Below are entries; copy exactly the lines from the one with "(** [!a]: [NaN] and" through the one with "n => Some n", both included, and leave out the rest.

===== Entries shown

(** * HDXGoogleDLPRedactor: a shallow embedding and its properties

    The development follows [src/custom/HDXGoogleDLPRedactor.ts]:
    the likelihood table, the overlap resolver
    [removeOverlappingFindings], the confidence filter, the substitution
    loop of [doRedactAsync], and the two batching drivers [redactAsync]
    and [inspectStructured].

    Conventions of the embedding.
    - A JavaScript number that the code uses as an index, a length or a
      rank is a [Z]; a number-or-[NaN] is an [option Z].
    - An object used as a dictionary (the likelihood table, a filter
      policy) is a plain object whose own properties are numbers: a
      [gmap string Z] for the own properties, read with [js_get], which
      also finds the members inherited from [Object.prototype].
    - The batch size of [redactAsync], the exact half of a constant
      by default, and the loop indices that are sums of it are whole or
      half numbers; they are kept in halves, the number [n / 2] as the
      integer [n].
    - A [string] stands for a JavaScript string; only its length, its
      substrings and concatenation are used.
    - The remote inspection service is a parameter of the development:
      a function from the submitted item to the findings it reports.
    - A thrown [TypeError] is the [Err] outcome of the [result] type; a
      promise is the [result] it settles to.
    - The [while] loop of the batching drivers is run for a given number
      of iterations; a run that is still in the loop then has the
      outcome [Running]. The drivers also record the trace of their
      scheduling actions. *)

From Stdlib Require Import ZArith Lia Bool.
From stdpp Require Import base option list gmap strings sorting.

Local Open Scope Z_scope.

(** ** JavaScript values and comparisons *)

(** [a > b] on numbers: [None] is [NaN], and every comparison with [NaN]
    is false. *)
Definition js_gt (a b : option Z) : bool :=
  match a, b with
  | Some x, Some y => y <? x
  | _, _ => false
  end.

(** [a <= b], same convention. *)
Definition js_le (a b : option Z) : bool :=
  match a, b with
  | Some x, Some y => x <=? y
  | _, _ => false
  end.

(** [!a]: [NaN] and [0] are falsy, every other number is truthy. *)
Definition js_not (a : option Z) : bool :=
  match a with
  | None => true
  | Some x => x =? 0
  end.

(** [a || b] on an optional number: the left operand when it is truthy. *)
Definition js_or_default (a : option Z) (b : Z) : Z :=
  match a with
  | Some x => if x =? 0 then b else x
  | None => b
  end.

(** A number that is whole or half: the number [n / 2] is kept as the
    integer [n]. The batch size of [redactAsync] and the indices that
    are sums of it are such numbers. *)
Definition halves : Type := Z.

(** A whole number in halves. *)
Definition in_halves (n : Z) : halves := 2 * n.

(** The integer that an index argument of [substring] is converted to:
    the number truncated towards zero. *)
Definition trunc_halves (h : halves) : Z := Z.quot h 2.

(** A value read from a plain object whose own properties are numbers:
    [undefined], a number, or the member that the object inherits from
    [Object.prototype] under the name (a function, or the prototype
    itself for [__proto__]). *)
Inductive js_value :=
| JsUndefined
| JsNumber (n : Z)
| JsInherited (name : string).

(** The names of the members of [Object.prototype]. *)
Definition Object_prototype_names : list string :=
  [ "constructor"; "__defineGetter__"; "__defineSetter__"; "hasOwnProperty";
    "__lookupGetter__"; "__lookupSetter__"; "isPrototypeOf";
    "propertyIsEnumerable"; "toString"; "valueOf"; "__proto__";
    "toLocaleString" ].

(** [o[name]] for a plain object [o] with the own properties [own]: an
    own property hides an inherited member of the same name. *)
Definition js_get (own : gmap string Z) (name : string) : js_value :=
  match own !! name with
  | Some n => JsNumber n
  | None =>
      if bool_decide (name ∈ Object_prototype_names)
      then JsInherited name else JsUndefined
  end.

(** The value as a number: [undefined] and the inherited members
    convert to [NaN]. *)
Definition js_to_number (v : js_value) : option Z :=
  match v with
  | JsNumber n => Some n
  | JsUndefined | JsInherited _ => None
  end.

(** The primitive of an inherited member in a comparison: its
    [valueOf] returns the object, so it is the string of its
    [toString]; the member [constructor] is the function [Object], and
    [__proto__] is the prototype object. *)
Definition inherited_primitive (name : string) : string :=
  if String.eqb name "__proto__" then "[object Object]"
  else "function "
         +:+ (if String.eqb name "constructor" then "Object" else name)
         +:+ "() { [native code] }".

(** [a > b] and [a <= b] on values: two inherited members are compared
    as strings, every other pair as numbers. *)
Definition js_value_gt (a b : js_value) : bool :=
  match a, b with
  | JsInherited n1, JsInherited n2 =>
      String.ltb (inherited_primitive n2) (inherited_primitive n1)
  | _, _ => js_gt (js_to_number a) (js_to_number b)
  end.

Definition js_value_le (a b : js_value) : bool :=
  match a, b with
  | JsInherited n1, JsInherited n2 =>
      String.leb (inherited_primitive n1) (inherited_primitive n2)
  | _, _ => js_le (js_to_number a) (js_to_number b)
  end.

(** [!a]: an inherited member is an object, which is truthy. *)
Definition js_value_not (a : js_value) : bool :=
  match a with
  | JsInherited _ => false
  | JsUndefined | JsNumber _ => js_not (js_to_number a)
  end.

(** [Array.prototype.sort(cmp)]: a stable sort; [x] is placed before the
    elements [y] that followed it in the array whenever [cmp x y <= 0].
    This is the order of every engine for a consistent comparator, as
    [byStart] is, and as [byLikelihoodDesc] is on findings whose
    likelihoods are names of the table; for an inconsistent comparator
    the engine is free in the order, and only the elements are the
    same. *)
Section JsSort.
Context {A : Type} (cmp : A → A → Z).

Fixpoint js_sort_insert (x : A) (l : list A) : list A :=
  match l with
  | [] => [x]
  | y :: l' => if cmp x y <=? 0 then x :: y :: l' else y :: js_sort_insert x l'
  end.

Definition js_sort (l : list A) : list A := foldr js_sort_insert [] l.
End JsSort.

(** ** Findings and the likelihood table *)

(** [interface Finding]. The byte range fields arrive as numeric strings
    and may be missing; [None] is a missing field, [Some z] a field whose
    string denotes the integer [z]. *)
Record Finding := mkFinding {
  likelihood : string;
  quote : string;
  infoType_name : string;
  byteRange_start : option Z;
  byteRange_end : option Z
}.

#[global] Instance Finding_eq_dec : EqDecision Finding.
Proof. solve_decision. Defined.

Definition MIN_FINDING_QUOTE_LENGTH : Z := 2.

Definition likelihoodPriority : gmap string Z :=
  list_to_map
    [ ("EXCLUDE", -1);
      ("LIKELIHOOD_UNSPECIFIED", 0);
      ("VERY_UNLIKELY", 1);
      ("UNLIKELY", 2);
      ("POSSIBLE", 3);
      ("LIKELY", 4);
      ("VERY_LIKELY", 5) ].

Definition LIKELIHOOD_PRIORITY : gmap string Z := likelihoodPriority.

(** The names of the table, in the order of the source. *)
Definition likelihood_names : list string :=
  [ "EXCLUDE"; "LIKELIHOOD_UNSPECIFIED"; "VERY_UNLIKELY"; "UNLIKELY";
    "POSSIBLE"; "LIKELY"; "VERY_LIKELY" ].

(** [likelihoodPriority[f.likelihood]] *)
Definition likelihoodValue (f : Finding) : js_value :=
  js_get likelihoodPriority (likelihood f).

(** [likelihoodPriority[f.likelihood]] as a number: the rank of a
    likelihood of the table, [NaN] for every other likelihood. *)
Definition rank (f : Finding) : option Z := likelihoodPriority !! likelihood f.

(** [Number(get(finding, 'location.byteRange.start', 0))] *)
Definition getFindingStart (f : Finding) : Z := default 0 (byteRange_start f).
Definition getFindingEnd (f : Finding) : Z := default 0 (byteRange_end f).

(** ** The overlap resolver *)

(** The comparator of [findings.sort((a, b) => start(a) - start(b))]. *)
Definition byStart (a b : Finding) : Z := getFindingStart a - getFindingStart b.

(** One iteration of the [for] loop: [current] against the last element
    of [resultFindings]. The list is never empty inside the loop (it is
    seeded with [findings[0]]); the [None] branch is not reachable. *)
Definition overlapStep (resultFindings : list Finding) (current : Finding)
  : list Finding :=
  match last resultFindings with
  | Some previous =>
      if getFindingStart current <? getFindingEnd previous then
        if js_value_gt (likelihoodValue current) (likelihoodValue previous)
        then <[ (length resultFindings - 1)%nat := current ]> resultFindings
        else resultFindings
      else resultFindings ++ [current]
  | None => resultFindings ++ [current]
  end.

(** [removeOverlappingFindings] sorts its argument in place and returns
    a fresh array (or the argument itself when it has at most one
    element). The first component is the argument array after the call,
    the second the returned array. *)
Definition removeOverlappingFindings_st (findings : list Finding)
  : list Finding * list Finding :=
  if (length findings <=? 1)%nat then (findings, findings)
  else
    let sorted := js_sort byStart findings in
    match sorted with
    | [] => (sorted, [])
    | first :: rest => (sorted, fold_left overlapStep rest [first])
    end.

Definition removeOverlappingFindings (findings : list Finding) : list Finding :=
  snd (removeOverlappingFindings_st findings).

(** Two spans overlap: [a.start < b.end && b.start < a.end]. *)
Definition overlaps (a b : Finding) : Prop :=
  getFindingStart a < getFindingEnd b ∧ getFindingStart b < getFindingEnd a.

Definition overlapsb (a b : Finding) : bool :=
  (getFindingStart a <? getFindingEnd b) && (getFindingStart b <? getFindingEnd a).

(** The worked example of the source's comment and of the specification:
    PERSON_NAME at 11-17, FIRST_NAME at 11-15, LAST_NAME at 15-17. *)
Definition exA : Finding := mkFinding "LIKELY" "John D." "PERSON_NAME" (Some 11) (Some 17).
Definition exB : Finding := mkFinding "VERY_LIKELY" "John" "FIRST_NAME" (Some 11) (Some 15).
Definition exC : Finding := mkFinding "POSSIBLE" "D." "LAST_NAME" (Some 15) (Some 17).


(** ** Strings and arrays *)

Fixpoint string_take (n : nat) (s : string) : string :=
  match n, s with
  | S n', String c s' => String c (string_take n' s')
  | _, _ => EmptyString
  end.

Fixpoint string_drop (n : nat) (s : string) : string :=
  match n, s with
  | S n', String _ s' => string_drop n' s'
  | _, _ => s
  end.

(** [s.length] *)
Definition js_length (s : string) : Z := Z.of_nat (String.length s).

(** An index argument of [substring]: clamped to [0 .. s.length]. *)
Definition clamp_index (len i : Z) : Z := Z.max 0 (Z.min i len).

(** [s.substring(a, b)]: both indices are clamped and swapped when
    [a > b]. *)
Definition js_substring (s : string) (a b : Z) : string :=
  let a' := clamp_index (js_length s) a in
  let b' := clamp_index (js_length s) b in
  let lo := Z.min a' b' in
  let hi := Z.max a' b' in
  string_take (Z.to_nat (hi - lo)) (string_drop (Z.to_nat lo) s).

(** An index argument of [slice]: a negative index counts from the end. *)
Definition slice_index (len i : Z) : Z :=
  if i <? 0 then Z.max (len + i) 0 else Z.min i len.

(** [l.slice(a, b)] *)
Definition js_slice {A} (l : list A) (a b : Z) : list A :=
  let len := Z.of_nat (length l) in
  let k := slice_index len a in
  let final := slice_index len b in
  take (Z.to_nat (final - k)) (drop (Z.to_nat k) l).

(** [s.indexOf(find)]: [None] stands for [-1]. *)
Fixpoint js_indexOf (find s : string) : option Z :=
  if String.prefix find s then Some 0
  else match s with
       | EmptyString => None
       | String _ s' => Z.succ <$> js_indexOf find s'
       end.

==========

Solution to the problem:
(** [!a]: [NaN] and [0] are falsy, every other number is truthy. *)
Definition js_not (a : option Z) : bool :=
  match a with
  | None => true
  | Some x => x =? 0
  end.

(** [a || b] on an optional number: the left operand when it is truthy. *)
Definition js_or_default (a : option Z) (b : Z) : Z :=
  match a with
  | Some x => if x =? 0 then b else x
  | None => b
  end.

(** A number that is whole or half: the number [n / 2] is kept as the
    integer [n]. The batch size of [redactAsync] and the indices that
    are sums of it are such numbers. *)
Definition halves : Type := Z.

(** A whole number in halves. *)
Definition in_halves (n : Z) : halves := 2 * n.

(** The integer that an index argument of [substring] is converted to:
    the number truncated towards zero. *)
Definition trunc_halves (h : halves) : Z := Z.quot h 2.

(** A value read from a plain object whose own properties are numbers:
    [undefined], a number, or the member that the object inherits from
    [Object.prototype] under the name (a function, or the prototype
    itself for [__proto__]). *)
Inductive js_value :=
| JsUndefined
| JsNumber (n : Z)
| JsInherited (name : string).

(** The names of the members of [Object.prototype]. *)
Definition Object_prototype_names : list string :=
  [ "constructor"; "__defineGetter__"; "__defineSetter__"; "hasOwnProperty";
    "__lookupGetter__"; "__lookupSetter__"; "isPrototypeOf";
    "propertyIsEnumerable"; "toString"; "valueOf"; "__proto__";
    "toLocaleString" ].

(** [o[name]] for a plain object [o] with the own properties [own]: an
    own property hides an inherited member of the same name. *)
Definition js_get (own : gmap string Z) (name : string) : js_value :=
  match own !! name with
  | Some n => JsNumber n
  | None =>
      if bool_decide (name ∈ Object_prototype_names)
      then JsInherited name else JsUndefined
  end.

(** The value as a number: [undefined] and the inherited members
    convert to [NaN]. *)
Definition js_to_number (v : js_value) : option Z :=
  match v with
  | JsNumber n => Some n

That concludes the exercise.